### Information given
(** * Verification of the retrieval pipeline of search.go

    The development follows the first variant of [search.go] (the one with
    the text processor, the inverted index and the TF-IDF table): its text
    normalizer, index builder, weighting, scoring, preview generator and
    query engine are embedded as Rocq functions and the properties of the
    written specification are stated about them.

    Go strings are byte sequences; they are [list ascii] here, [len] is
    [length], and a slice [s[i:j]] is [take (j - i) (drop i s)]. *)

From Stdlib Require Import Ascii String List Arith ZArith Lia Bool.
From Stdlib Require Import Uint63 Floats.
From stdpp Require Import base tactics option list sorting gmap strings.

### Your objective
Lines before the one containing "From Stdlib Require Import Uint63 Floats." are not wanted; please set down that line and every line after it through the end of the material, exactly.

### Exercise answer
From Stdlib Require Import Uint63 Floats.
From stdpp Require Import base tactics option list sorting gmap strings.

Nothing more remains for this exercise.